E’ una storia che sembra declinata al maschile. Ma quante sono state le donne notevoli che hanno combattuto per l’Unità e le eroine invisibili del Risorgimento che hanno contribuito alla causa italiana e alla fondazione del nuovo Paese! E quante donne, con il loro pensiero, i loro discorsi e i loro scritti incentrati proprio sul diritto e sui diritti, avrebbero potuto essere avvocati – oggi si dice avvocate – a buon diritto, e non poterono esserlo perché le leggi scritte dagli uomini impedivano loro l’iscrizione agli albi?

Le pubblicazioni promosse dal Consiglio nazionale forense già prima dell’avvio delle celebrazioni del centocinquatenario dell’Unità danno ampi ragguagli sul ruolo fondamentale degli avvocati in quelle vicende: non solo le analisi dello sviluppo storico della professione ma anche le raccolte di discorsi e documenti, di atti congressuali, le biografie e le ricostruzioni di periodi significativi di quel lungo e complesso cammino ne sono ampia testimonianza. Le ricerche coordinate da Stefano Borsacchi con i componenti del comitato scientifico della Commissione per la storia dell’Avvocatura – Antonio Padoa Schioppa, Gian Savino Pene Vidari e Vito Piergiovanni – colmano la lacuna storica e sono destinate ad arricchire il patrimonio culturale degli italiani.
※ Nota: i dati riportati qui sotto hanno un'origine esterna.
(* ===== verification/Poly.v ===== *)
(** * Polynomials ([src/src/mldsa87/poly.c])

    A polynomial is the list of its [N] coefficients.  A function of the source
    that writes through a pointer takes the old contents of that array and returns
    the new ones; the loops read and write one index at a time, so passing the
    same array twice models the aliased calls.  Sampling and packing are in
    [Sampling] and [Packing], the transforms in [Ntt]. *)
From S2P Require Import Prelude CInt Constants Reduce Rounding.

Abbreviation Poly := (list Z).
Definition zero_poly : Poly := replicate N 0.

Definition poly_c_addq (a : Poly) : Poly := for_ 0 N (fun i a => <[i := c_addq (a !!! i)]> a) a.
Definition poly_reduce (a : Poly) : Poly :=
  for_ 0 N (fun i a => <[i := reduce_32 (a !!! i)]> a) a.
Definition poly_add (c a b : Poly) : Poly :=
  for_ 0 N (fun i c => <[i := s32 (a !!! i + b !!! i)]> c) c.
Definition poly_sub (c a b : Poly) : Poly :=
  for_ 0 N (fun i c => <[i := s32 (a !!! i - b !!! i)]> c) c.
Definition poly_shitf_l (a : Poly) : Poly :=
  for_ 0 N (fun i a => <[i := s32 (Z.shiftl (a !!! i) D)]> a) a.
Definition poly_pointwise_montgomery (c a b : Poly) : Poly :=
  for_ 0 N (fun i c => <[i := montgomery_reduce (s64 (a !!! i * b !!! i))]> c) c.

(** [a1] and [a0] after the loop. *)
Definition poly_power2_round (a1 a0 a : Poly) : Poly * Poly :=
  for_ 0 N (fun i '(a1, a0) =>
    let '(hi, lo) := power2_round (a !!! i) in (<[i := hi]> a1, <[i := lo]> a0)) (a1, a0).
Definition poly_decompose (a1 a0 a : Poly) : Poly * Poly :=
  for_ 0 N (fun i '(a1, a0) =>
    let '(hi, lo) := decompose (a !!! i) in (<[i := hi]> a1, <[i := lo]> a0)) (a1, a0).

(** The hint polynomial and the returned count. *)
Definition poly_make_hint (h a0 a1 : Poly) : Poly * Z :=
  for_ 0 N (fun i '(h, s) =>
    let hi := s32 (make_hint (a0 !!! i) (a1 !!! i)) in
    (<[i := hi]> h, u32 (s + u32 hi))) (h, 0).
Definition poly_use_hint (b a h : Poly) : Poly :=
  for_ 0 N (fun i b => <[i := use_hint (a !!! i) (s32 (h !!! i))]> b) b.

Definition poly_chk_norm (a : Poly) (B : Z) : Z :=
  if (Q_CONST - 1) / 8 <? B then 1 else
  let violation := for_ 0 N (fun i violation =>
    let t := Z.shiftr (a !!! i) 31 in
    let t := s32 (a !!! i - Z.land t (s32 (2 * a !!! i))) in
    Z.lor violation (Z.lxor 1 (Z.shiftr (u32 (s32 (t - B))) 31))) 0 in
  s32 (Z.land violation 1).

(** ** The loops as maps *)
Definition wf_poly (a : Poly) : Prop := length a = N.

Lemma poly_c_addq_map a : wf_poly a -> poly_c_addq a = map c_addq a.
Proof. apply for_map. Qed.
Lemma poly_reduce_map a : wf_poly a -> poly_reduce a = map reduce_32 a.
Proof. apply for_map. Qed.
Lemma poly_shitf_l_map a : wf_poly a -> poly_shitf_l a = map (fun x => s32 (Z.shiftl x D)) a.
Proof. apply (for_map (fun x => s32 (Z.shiftl x D))). Qed.

(** Loops that fill [c] from two arrays; [c] may be one of them. *)
Lemma for_zip (f : Z -> Z -> Z) (c a b : Poly) :
  wf_poly c -> wf_poly a -> wf_poly b ->
  for_ 0 N (fun i c => <[i := f (a !!! i) (b !!! i)]> c) c = zip_with f a b.
Proof.
  intros Hc Ha Hb. rewrite (for_build (fun i => f (a !!! i) (b !!! i))) by done.
  rewrite <- Ha. apply map_seq_zip. congruence.
Qed.

Lemma poly_add_zip c a b : wf_poly c -> wf_poly a -> wf_poly b ->
  poly_add c a b = zip_with (fun x y => s32 (x + y)) a b.
Proof. apply (for_zip (fun x y => s32 (x + y))). Qed.
Lemma poly_sub_zip c a b : wf_poly c -> wf_poly a -> wf_poly b ->
  poly_sub c a b = zip_with (fun x y => s32 (x - y)) a b.
Proof. apply (for_zip (fun x y => s32 (x - y))). Qed.
Lemma poly_pointwise_zip c a b : wf_poly c -> wf_poly a -> wf_poly b ->
  poly_pointwise_montgomery c a b = zip_with (fun x y => montgomery_reduce (s64 (x * y))) a b.
Proof. apply (for_zip (fun x y => montgomery_reduce (s64 (x * y)))). Qed.
Lemma poly_use_hint_zip b a h : wf_poly b -> wf_poly a -> wf_poly h ->
  poly_use_hint b a h = zip_with (fun x y => use_hint x (s32 y)) a h.
Proof. apply (for_zip (fun x y => use_hint x (s32 y))). Qed.

(** Two outputs. *)
Lemma for_pair (f : Z -> Z * Z) (a1 a0 a : Poly) n :
  length a1 = n -> length a0 = n -> length a = n ->
  for_ 0 n (fun i '(a1, a0) =>
    let '(hi, lo) := f (a !!! i) in (<[i := hi]> a1, <[i := lo]> a0)) (a1, a0) =
  (map (fun x => fst (f x)) a, map (fun x => snd (f x)) a).
Proof.
  intros H1 H0 Ha.
  transitivity (for_ 0 n (fun i t => <[i := fst (f (a !!! i))]> t) a1,
                for_ 0 n (fun i t => <[i := snd (f (a !!! i))]> t) a0).
  - apply (for_ind (fun i p => p = (for_ 0 i (fun i t => <[i := fst (f (a !!! i))]> t) a1,
      for_ 0 i (fun i t => <[i := snd (f (a !!! i))]> t) a0)) 0 n); [done|].
    intros i p _ ->. rewrite !for_S_r. cbn [Nat.add]. by destruct (f (a !!! i)).
  - rewrite !for_build by done. rewrite <- Ha.
    by rewrite (map_seq_map (fun x => fst (f x))), (map_seq_map (fun x => snd (f x))).
Qed.

Lemma poly_power2_round_map a1 a0 a : wf_poly a1 -> wf_poly a0 -> wf_poly a ->
  poly_power2_round a1 a0 a =
  (map (fun x => fst (power2_round x)) a, map (fun x => snd (power2_round x)) a).
Proof. apply for_pair. Qed.
Lemma poly_decompose_map a1 a0 a : wf_poly a1 -> wf_poly a0 -> wf_poly a ->
  poly_decompose a1 a0 a =
  (map (fun x => fst (decompose x)) a, map (fun x => snd (decompose x)) a).
Proof. apply for_pair. Qed.

(** ** The norm check *)
Lemma violation_bit x B :
  -1073741824 < x < 1073741824 -> 0 <= B < 1073741824 ->
  let t := Z.shiftr x 31 in
  let t := s32 (x - Z.land t (s32 (2 * x))) in
  Z.lxor 1 (Z.shiftr (u32 (s32 (t - B))) 31) = if decide (Z.abs x < B) then 0 else 1.
Proof.
  intros Hx HB. cbv zeta. rewrite (s32_id (2 * x)), sar31_mask by lia.
  replace (s32 (x - _)) with (Z.abs x) by (case_decide; rewrite s32_id; lia).
  rewrite s32_id, u32_sign by lia. repeat case_decide; try lia; reflexivity.
Qed.

Lemma land_lor_bit v b : v = 0 \/ v = 1 -> b = 0 \/ b = 1 ->
  Z.lor v b = 0 \/ Z.lor v b = 1.
Proof. intros [-> | ->] [-> | ->]; vm_compute; auto. Qed.

(** The check refuses exactly the polynomials with a coefficient of absolute
    value at least [B]. *)
Lemma poly_chk_norm_spec a B :
  wf_poly a -> Forall (fun x => -1073741824 < x < 1073741824) a -> 0 <= B < 1073741824 ->
  poly_chk_norm a B =
    if decide (B <= (Q_CONST - 1) / 8 /\ Forall (fun x => Z.abs x < B) a) then 0 else 1.
Proof.
  intros Hl Ha HB. unfold poly_chk_norm.
  destruct (Z.ltb_spec ((Q_CONST - 1) / 8) B) as [Hq|Hq]; [by rewrite decide_False by lia|].
  assert (Hv : forall i, (i <= N)%nat ->
    let v := for_ 0 i (fun i violation =>
      let t := Z.shiftr (a !!! i) 31 in
      let t := s32 (a !!! i - Z.land t (s32 (2 * a !!! i))) in
      Z.lor violation (Z.lxor 1 (Z.shiftr (u32 (s32 (t - B))) 31))) 0 in
    v = if decide (Forall (fun x => Z.abs x < B) (take i a)) then 0 else 1).
  { intros i Hi.
    pose (I := fun j (v : Z) =>
      v = if decide (Forall (fun x => Z.abs x < B) (take j a)) then 0 else 1).
    apply (for_ind I 0 i).
    - unfold I. by rewrite decide_True by constructor.
    - unfold I. intros j v Hj ->. destruct (lookup_lt_is_Some_2 a j) as [x Hx]; [rewrite Hl; lia|].
      rewrite (list_lookup_total_correct _ _ _ Hx).
      pose proof (Forall_lookup_1 (fun x => -1073741824 < x < 1073741824) _ _ _ Ha Hx) as Hr.
      rewrite violation_bit by (simpl in *; lia). rewrite (take_S_r _ _ _ Hx).
      destruct (decide (Forall _ (take j a))) as [H1|H1], (decide (Z.abs x < B)) as [H2|H2].
      + rewrite decide_True; [done|]. apply Forall_app. split; [done|by constructor].
      + rewrite decide_False; [done|]. intros [_ [H _]%Forall_cons_1]%Forall_app. lia.
      + rewrite decide_False; [done|]. by intros [? _]%Forall_app.
      + rewrite decide_False; [done|]. by intros [? _]%Forall_app. }
  specialize (Hv N ltac:(lia)). cbv zeta in Hv |- *. rewrite Hv.
  rewrite take_ge by (rewrite Hl; lia).
  destruct (decide (Forall _ a)), (decide (_ /\ _)); tauto.
Qed.

(** The norm check answers 0 exactly when every coefficient lies strictly
    within the bound, for the bounds the signer and the verifier use. *)
Theorem poly_chk_norm_correct (a : Poly) (B : Z) (Hl : wf_poly a)
  (Ha : Forall (fun x => -1073741824 < x < 1073741824) a)
  (HB : B = GAMMA1 - BETA \/ B = GAMMA2 - BETA \/ B = GAMMA2) :
  (poly_chk_norm a B = 0 \/ poly_chk_norm a B = 1) /\
  (poly_chk_norm a B = 0 <-> Forall (fun x => Z.abs x < B) a).
Proof.
  assert (HB' : 0 <= B <= (Q_CONST - 1) / 8 /\ B < 1073741824)
    by (destruct HB as [-> |[-> | ->]]; vm_compute; repeat split; congruence).
  rewrite poly_chk_norm_spec by (done || lia).
  destruct (decide _) as [[_ H]|H]; split; auto; split; [done|done|done|].
  intros HF. destruct H. split; [lia|done].
Qed.

Lemma poly_chk_norm_correct_witness :
  let a := <[3%nat := -524168]> zero_poly in
  (poly_chk_norm a (GAMMA1 - BETA) = 0 \/ poly_chk_norm a (GAMMA1 - BETA) = 1) /\
  (poly_chk_norm a (GAMMA1 - BETA) = 0 <-> Forall (fun x => Z.abs x < GAMMA1 - BETA) a).
Proof.
  intros a. apply poly_chk_norm_correct; [reflexivity| |auto].
  apply Forall_insert; [apply Forall_replicate; lia|lia].
Defined.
Proprio al ruolo degli avvocati nel Risorgimento si sono dedicati alcuni dei volumi della collana di Storia dell’Avvocatura in Italia curata dal Consiglio nazionale forense per i tipi del Mulino, in particolare si vedano i contributi di Francesca Tacchi. Gli avvocati italiani dall’Unità alla Repubblica; Floriana Colao, Avvocati del Risorgimento nella Toscana della Restaurazione; Guido Alpa (a cura di), Atti del primo Congresso giuridico italiano (25 novembre-8 dicembre 1872); Antonio Padoa Schioppa (a cura di), Avvocati e avvocatura nell’ Italia dell’Ottocento; Cantagalli, Avvocati, banche e imprese (1890-1940).